SBIR Phase I: A platform for simulating the combined effect of human behavior and environment on airborne infectious spread (COVID-19)

SBIR 第一阶段：模拟人类行为和环境对空气传播传染病（COVID-19）综合影响的平台

• 批准号: 2151672
• 负责人: Adam Ryason
• 金额: $ 25.58万
• 依托单位: INTELLIGENT MEDICINE INC
• 依托单位国家: 美国
• 项目类别: Standard Grant
• 财政年份: 2022
• 资助国家: 美国
• 起止时间: 2022-03-01 至 2023-02-28
• 项目状态: 已结题
• 来源: https://www.nsf.gov/awardsearch/showAward?AWD_ID=2151672&HistoricalAwards=false
• 关键词: SBIR; Phase; platform; simulating; combined

The broader impact/commercial potential of this Small Business Innovation Research (SBIR) Phase I project is to minimize infection by contagious diseases, such as COVID-19. This project advances a cloud-based platform for simulating particle flow in heavily populated, dynamic environments. It will enable facility managers and health/ safety stakeholders to simulate viral particle dispersion in indoor environments for design and mitigation procedures (disinfection, evacuation, etc.). This technology can play a role in mitigating the ongoing effects of the current COVID-19 pandemic and better prepare facilities for the next pandemic. This Small Business Innovation Research (SBIR) Phase I project supports facility planning and response of infectious disease outbreaks. The project advances a hybrid computational approach to utilizing multi-scale fluid analysis for faster-than-real-time multimodal simulation. The research objectives are to: (1) create a simulation platform that can parallelize equations and perform at near real-time or real-time, which will provide a means to simulate multimodal interactions in real buildings, such as contamination spread in fluid flow, when analyzed with human behavior and mobility; (2) characterize and validate the results of the simulator by measuring particle spread in multiple real building scenarios. It is anticipated that the simulation results of particle trajectory and surface contamination will be at least as accurate as state-of-the-art high-fidelity computational fluid dynamic techniques, but delivered in real time. This project will provide an environment and behavior-specific simulation essential for optimizing airflow and facility controls to reducing airborne infectious transmission.This award reflects NSF's statutory mission and has been deemed worthy of support through evaluation using the Foundation's intellectual merit and broader impacts review criteria.

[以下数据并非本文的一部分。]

Definition reserve_of (ports : sandbox_ports) (q : SandboxExecutionRequest) (u : xquota)
    : res SandboxQuotaDecision * xquota :=
  xquota_reserve (sx_tenant_id q) (sx_execution_id q) (reservation_of q) (sx_policy_digest q) 1
    (clock ports 1) u.

(** Checks passed and a unit granted, [request] is its three appends. *)
Lemma request_goes_on policy ports identity q active cmd w d u :
  request_checks policy ports identity q active = Ok () → reserve_of ports q (sw_quota w) = (Ok d, u) →
  qd_allowed d = true →
  request policy ports identity q active cmd w =
    ((record_request policy ports identity q cmd (sw_ledger w)).1,
     {| sw_quota := u; sw_ledger := (record_request policy ports identity q cmd (sw_ledger w)).2 |}).
Proof.
  intros Hc Hu Hd. unfold request, zoom, ledger_call, lift, mbind, M_bind, raise_if. rewrite Hc.
  unfold reserve_of in Hu. rewrite Hu, Hd. simpl. unfold record_request, ledger_call, zoom, mbind, M_bind. simpl.
  destruct (xappend _ _ 0 _ _ _ _ _ _) as [[p1|e1] l1]; [|done]. simpl.
  destruct (xappend _ _ (xp_version p1) _ _ _ _ _ _) as [[p2|e2] l2]; [|done]. simpl.
  by destruct (xappend _ _ (xp_version p2) _ _ _ _ _ _) as [[p3|e3] l3].
Qed.

(** A call of [request] raises before the ledger is touched, or passed its checks, got its
    unit and went on to the three appends. *)
Lemma request_run policy ports identity q active cmd w :
  let r := request policy ports identity q active cmd w in
  let u := reserve_of ports q (sw_quota w) in
  (is_ok r.1 = false ∧ (r.2 = w ∨ r.2 = put_quota u.2 w)) ∨
  (request_checks policy ports identity q active = Ok () ∧ (∃ d, u.1 = Ok d ∧ qd_allowed d = true) ∧
   r = ((record_request policy ports identity q cmd (sw_ledger w)).1,
        {| sw_quota := u.2; sw_ledger := (record_request policy ports identity q cmd (sw_ledger w)).2 |})).
Proof.
  intros r u. subst r u. destruct (request_checks policy ports identity q active) as [[]|e] eqn:Hc.
  - destruct (reserve_of ports q (sw_quota w)) as [[d|e] u] eqn:Hu; [destruct (qd_allowed d) eqn:Hd|].
    + right. rewrite (request_goes_on _ _ _ _ _ _ _ d u) by done. eauto.
    + left. unfold request, zoom, lift, mbind, M_bind, raise_if. rewrite Hc.
      unfold reserve_of in Hu. rewrite Hu, Hd. simpl. auto.
    + left. unfold request, zoom, lift, mbind, M_bind. rewrite Hc.
      unfold reserve_of in Hu. rewrite Hu. simpl. auto.
  - left. unfold request, lift, mbind, M_bind. rewrite Hc. simpl. auto.
Qed.

Lemma request_checks_ok policy ports identity q active :
  request_checks policy ports identity q active = Ok () →
  ic_tenant_id identity = sx_tenant_id q ∧
  pd_allowed (application_policy ports identity SANDBOX_EXECUTE (sx_tenant_id q) "incident-response"
                (ss_risk (sx_spec q))) = true ∧
  sx_policy_digest q = sp_policy_digest policy ∧
  current_approval ports (sx_tenant_id q) (sb_approval_id (ss_approval (sx_spec q)))
    = Some (ss_approval (sx_spec q)) ∧
  sandbox_permitted policy (sx_spec q) active (clock ports 0).
Proof.
  unfold request_checks. intros H. py_inv. apply authorize_permitted in H. py_bool.
  repeat match goal with H : ¬ (_ ≠ _) |- _ => apply dec_stable in H end. done.
Qed.

(** ** Where a projection comes from *)

Lemma xprojection_setdefault key l t x : xprojection (xsetdefault key l) t x = xprojection l t x.
Proof. done. Qed.

(** An append leaves a projection as it was, moves it on, or begins it with a request fact. *)
Lemma xappend_origin t x ver ft cmd actor at_ pl l t' x' p' :
  xprojection (xappend t x ver ft cmd actor at_ pl l).2 t' x' = Some p' →
  (∃ p, xprojection l t' x' = Some p ∧ later p p') ∨
  ((t', x') = (t, x) ∧ ft = XF_REQUEST_RECORDED ∧
   xp_request_digest p' = member_str "request_digest" (sort_payload pl) ∧
   xp_policy_digest p' = member_str "policy_digest" (sort_payload pl) ∧
   xp_approval_digest p' = member_str "approval_digest" (sort_payload pl)).
Proof.
  pose proof (xappend_run t x ver ft cmd actor at_ pl l) as H.
  destruct (xappend _ _ _ _ _ _ _ _ l) as [[pj|e] l']; simpl; intros Hp.
  - destruct H as [(_ & _ & ->)|(_ & _ & _ & _ & Hred & ->)]; [left; by exists p'|].
    unfold xprojection, xcommit in Hp. simpl in Hp. rewrite lookup_insert in Hp.
    case_decide as E; [|left; by exists p']. injection Hp as <-. symmetry in E.
    destruct (xprojection l t x) as [p|] eqn:Hc.
    + left. exists p. injection E as -> ->. split; [done|]. by apply xreduce_some in Hred as (_ & _ & _ & _ & _ & Hl).
    + right. apply xreduce_none in Hred as (Hft & _ & _ & _ & _ & _ & _ & H1 & H2 & H3). done.
  - left. exists p'. destruct H as [->| ->]; by (split; [exact Hp|]).
Qed.

Lemma xappend_origin_other t x ver ft cmd actor at_ pl l t' x' p' :
  ft ≠ XF_REQUEST_RECORDED →
  xprojection (xappend t x ver ft cmd actor at_ pl l).2 t' x' = Some p' →
  ∃ p, xprojection l t' x' = Some p ∧ later p p'.
Proof. intros Hft H. by destruct (xappend_origin _ _ _ _ _ _ _ _ _ _ _ _ H) as [|(_ & ? & _)]. Qed.

Lemma record_request_origin policy ports identity q cmd l t x p' :
  xprojection (record_request policy ports identity q cmd l).2 t x = Some p' →
  (∃ p, xprojection l t x = Some p ∧ later p p') ∨
  ((t, x) = (sx_tenant_id q, sx_execution_id q) ∧ xp_request_digest p' = sx_request_digest q ∧
   xp_policy_digest p' = sx_policy_digest q ∧ xp_approval_digest p' = sx_approval_digest q).
Proof.
  unfold record_request, mbind, M_bind.
  destruct (xappend _ _ 0 _ _ _ _ _ l) as [r1 l1] eqn:H1.
  assert (∀ p1, xprojection l1 t x = Some p1 → later p1 p' →
    (∃ p, xprojection l t x = Some p ∧ later p p') ∨
    ((t, x) = (sx_tenant_id q, sx_execution_id q) ∧ xp_request_digest p' = sx_request_digest q ∧
     xp_policy_digest p' = sx_policy_digest q ∧ xp_approval_digest p' = sx_approval_digest q)) as Hfirst.
  { intros p1 Hp1 Hl. replace l1 with (r1, l1).2 in Hp1 by done. rewrite <-H1 in Hp1.
    apply xappend_origin in Hp1 as [(p & Hp & Hl')|(Hk & _ & D1 & D2 & D3)].
    - left. exists p. split; [done|]. by etrans.
    - right. destruct Hl as [_ (_ & _ & _ & _ & E1 & _ & E2 & E3 & _) _ _]. rewrite E1, E2, E3, D1, D2, D3. done. }
  destruct r1 as [p1|e1]; [|by intros Hp; apply (Hfirst p')].
  destruct (xappend _ _ (xp_version p1) _ _ _ _ _ l1) as [r2 l2] eqn:H2.
  assert (∀ p2, xprojection l2 t x = Some p2 → ∃ p, xprojection l1 t x = Some p ∧ later p p2) as Hsecond.
  { intros p2 Hp2. replace l2 with (r2, l2).2 in Hp2 by done. rewrite <-H2 in Hp2.
    by apply xappend_origin_other in Hp2. }
  destruct r2 as [p2|e2].
  - intros Hp. apply xappend_origin_other in Hp as (p3 & Hp3 & Hl3); [|done].
    destruct (Hsecond _ Hp3) as (p4 & Hp4 & Hl4). apply (Hfirst p4); [done|]. by etrans.
  - intros Hp. destruct (Hsecond _ Hp) as (p4 & Hp4 & Hl4). by apply (Hfirst p4).
Qed.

该小企业创新研究 (SBIR) 第一阶段项目的更广泛影响/商业潜力是最大限度地减少 COVID-19 等传染病的感染。该项目开发了一个基于云的平台，用于模拟人口稠密的动态环境中的颗粒流。 它将使设施管理者和健康/安全利益相关者能够模拟室内环境中的病毒颗粒扩散，以进行设计和缓解程序（消毒、疏散等）。这项技术可以在减轻当前 COVID-19 大流行的持续影响方面发挥作用，并为下一次大流行更好地准备设施。该小型企业创新研究 (SBIR) 第一阶段项目支持设施规划和传染病爆发应对。该项目提出了一种混合计算方法，利用多尺度流体分析进行比实时更快的多模态模拟。研究目标是：（1）创建一个可以并行化方程并近实时或实时执行的仿真平台，这将提供一种模拟真实建筑物中多模态相互作用的方法，例如流体流动中的污染扩散，当对人类行为和流动性进行分析时； (2) 通过测量多个真实建筑场景中的颗粒扩散来表征和验证模拟器的结果。预计颗粒轨迹和表面污染的模拟结果将至少与最先进的高保真计算流体动力学技术一样准确，但是实时交付的。该项目将提供特定于环境和行为的模拟，对于优化气流和设施控制以减少空气传播传染病传播至关重要。该奖项反映了 NSF 的法定使命，并通过使用基金会的智力优点和更广泛的影响审查标准进行评估，被认为值得支持。